Born in Altona and described as a farm boy by his son Dennis Kehler, Ben Kehler was exposed to the guitar by a teacher at the age of ten and it led to the life of music and musical influence on many musicians from Manitoba from the Pembina Valley.  Recently, Ben passed away at the age of 88.  

Dennis shared the story of his dad's unique style of playing the guitar. 

"The teacher was using a little technique and using a right-hand technique, which was also a little unusual for the day and he wasn't just a strummer. Dad thought that was really cool. So, his obsession started pretty much right there. He went out and he hoed beets to buy himself a guitar which he bought from Simpson Sears for $12.00. He immediately set to teaching himself."  

Kehler's uncle noticed his passion and the two shared the purchase of an $8 guitar lesson book which Kehler studied and became a Country and Western guitarist. Later, he studied music in Banff and then went to Toronto to study music at the Royal Conservatory, studying classical guitar. 

"He honed his skills, and he became very proficient. He was doing a lot of teaching in schools. There he was teaching in classrooms, and he became quite active, so much so that he chose to quit his day job and pursue it full time. With Mum's help they kind of built it into a business, I guess. There came a point where one of the schoolteachers pointed out that dad didn't have any teaching credentials and that really didn't qualify him for teaching in the schools, and that upset him." 

He bore down and studied and passed his ARCT (Associate Diploma) and pedagogy component making him not only qualified to teach music, but he was one of the most qualified teachers in Manitoba, according to his son.  

One of his many accomplishments, recalled Kehler, was recording his first album. 
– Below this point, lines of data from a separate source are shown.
Lemma hoare_ret {A} (a : A) (Q : A → Prop) : Q a → hoare P (mret a) Q.
Proof.
  intros HQ w. exists []. rewrite app_nil_r. split_and!; [done..|].
  by intros ? [= <-].
Qed.

Lemma hoare_raise {A} e (Q : A → Prop) : hoare P (raise e) Q.
Proof. intros w. exists []. rewrite app_nil_r. by split_and!. Qed.

Lemma hoare_lift {A} (o : outcome A) (Q : A → Prop) :
  (∀ a, o = Return a → Q a) → hoare P (lift o) Q.
Proof. intros HQ w. exists []. rewrite app_nil_r. by split_and!. Qed.

Lemma hoare_warn msg (Q : unit → Prop) : Q () → hoare P (warn msg) Q.
Proof.
  intros HQ w. exists []. rewrite app_nil_r. split_and!; [done..|].
  by intros [] _.
Qed.

Lemma hoare_print line (Q : unit → Prop) : Q () → hoare P (print line) Q.
Proof.
  intros HQ w. exists []. rewrite app_nil_r. split_and!; [done..|].
  by intros [] _.
Qed.

Lemma hoare_send self r (Q : pyval → Prop) :
  P r → (∀ v, Q v) → hoare P (send self r) Q.
Proof.
  intros HP HQ w. exists [r]. split_and!; [done| by constructor | done].
Qed.

Lemma hoare_bind {A B} (c : py A) (k : A → py B) (Q : B → Prop) :
  hoare P c (λ a, hoare P (k a) Q) → hoare P (c ≫= k) Q.
Proof.
  intros Hc w. destruct (Hc w) as (new1 & Ht1 & HP1 & Hk).
  unfold mbind, py_bind. destruct (c w) as [[a|e] w1]; cbn [fst snd] in *.
  - destruct (Hk a eq_refl w1) as (new2 & Ht2 & HP2 & HQ).
    exists (new1 ++ new2). rewrite Ht2, Ht1, app_assoc.
    split_and!; [done| by apply Forall_app |done].
  - exists new1. by split_and!.
Qed.
Lemma load_prompt_reads_mapping_witness :
  load_prompt (fun _ => Ok "greeting: hello")
    (fun _ => Ok (JObj [("greeting", JStr "hello")]))
    "support_agent.yaml" fresh = (Ok (JStr ""), fresh).
Proof.
  exact (load_prompt_reads_mapping (fun _ => Ok "greeting: hello")
           (fun _ => Ok (JObj [("greeting", JStr "hello")]))
           "support_agent.yaml" "greeting: hello"
           [("greeting", JStr "hello")] fresh eq_refl eq_refl).
Defined.

(** X11.  [load_prompt] catches FileNotFoundError and YAMLError and
    nothing else.  Any other exception raised while opening or parsing the
    file, and the AttributeError of [.get] on a document that is not a
    mapping (an empty file, a list, a scalar), leaves [load_prompt] as it
    is, with nothing printed. *)
Theorem load_prompt_lets_other_errors_through :
  forall (open_read : string -> result string)
         (yaml_safe_load : string -> result json)
         (filename : string) (e : exn) (st : state),
    prompt_errors e = false ->
    open_read filename = Raise e \/
    (exists content : string,
        open_read filename = Ok content /\
        (yaml_safe_load content = Raise e \/
         exists v : json,
           yaml_safe_load content = Ok v /\
           (forall fields : dict json, v <> JObj fields) /\
           e = AttributeError "object has no attribute 'get'")) ->
    load_prompt open_read yaml_safe_load filename st = (Raise e, st).
Proof.
  intros open_read yaml_safe_load filename e st uncaught
    [Hopen | [content [Hread [Hyaml | [v [Hyaml [shape ->]]]]]]];
    unfold load_prompt, try_except, bind, of_result.
  - rewrite Hopen. unfold raise. rewrite uncaught. reflexivity.
  - rewrite Hread. unfold ret. rewrite Hyaml.
    unfold raise. rewrite uncaught. reflexivity.
  - rewrite Hread. unfold ret. rewrite Hyaml.
    destruct v; try reflexivity. destruct (shape fields eq_refl).
Qed.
"His first album was an actual vinyl album called 'Christmas at Home,' and he recorded that the best place to record anything, at CFAM radio, on a reel-to-reel tape player they had over there. He knew some of the people over there, I think a cousin of his was an on-air personality, and so he sat down, and I think it was over the course of a couple of weekends, he laid down the tracks for that album. It was actually a very good quality recording by today's standards." 

Ben Kehler leaves a legacy of music in the Pembina Valley; Dennis said it was great to see his dad do something unique in the area and the support he received. 

"He had more students than he could handle most of the time. They were great people, they were traipsing through the house, when he first started teaching in the basement. Later on, as he played more, he played a lot in the churches, and he got out. I think the community really supported what he did very, very well too. That was quite evident. There's no doubt that he raised the level of awareness for proper musicianship and proper guitar playing. I think that he had a great environment to do it in. This is a great region to support musicians who want to make a difference." 

Kehler 's celebration of life is today.  

Former student Tim Elias had this to say about his guitar teacher, "I began learning guitar with your dad the same year as my father died, so guitar lessons were also combined with life lessons, learned by observation. He was gentle, kind and often hilarious. He taught me a lot more than music. He gave me a living example of being truly committed to music and fatherhood, lessons that directly impacted me throughout my life. A great artist and a great man."  

Tim was well known for a long and accomplished musical career.   He was the Elias in Elias Schritt and Bell, a powerful vocal trio including fellow Winklerite John Schritt and Canadian singer/songwriter Steve Bell.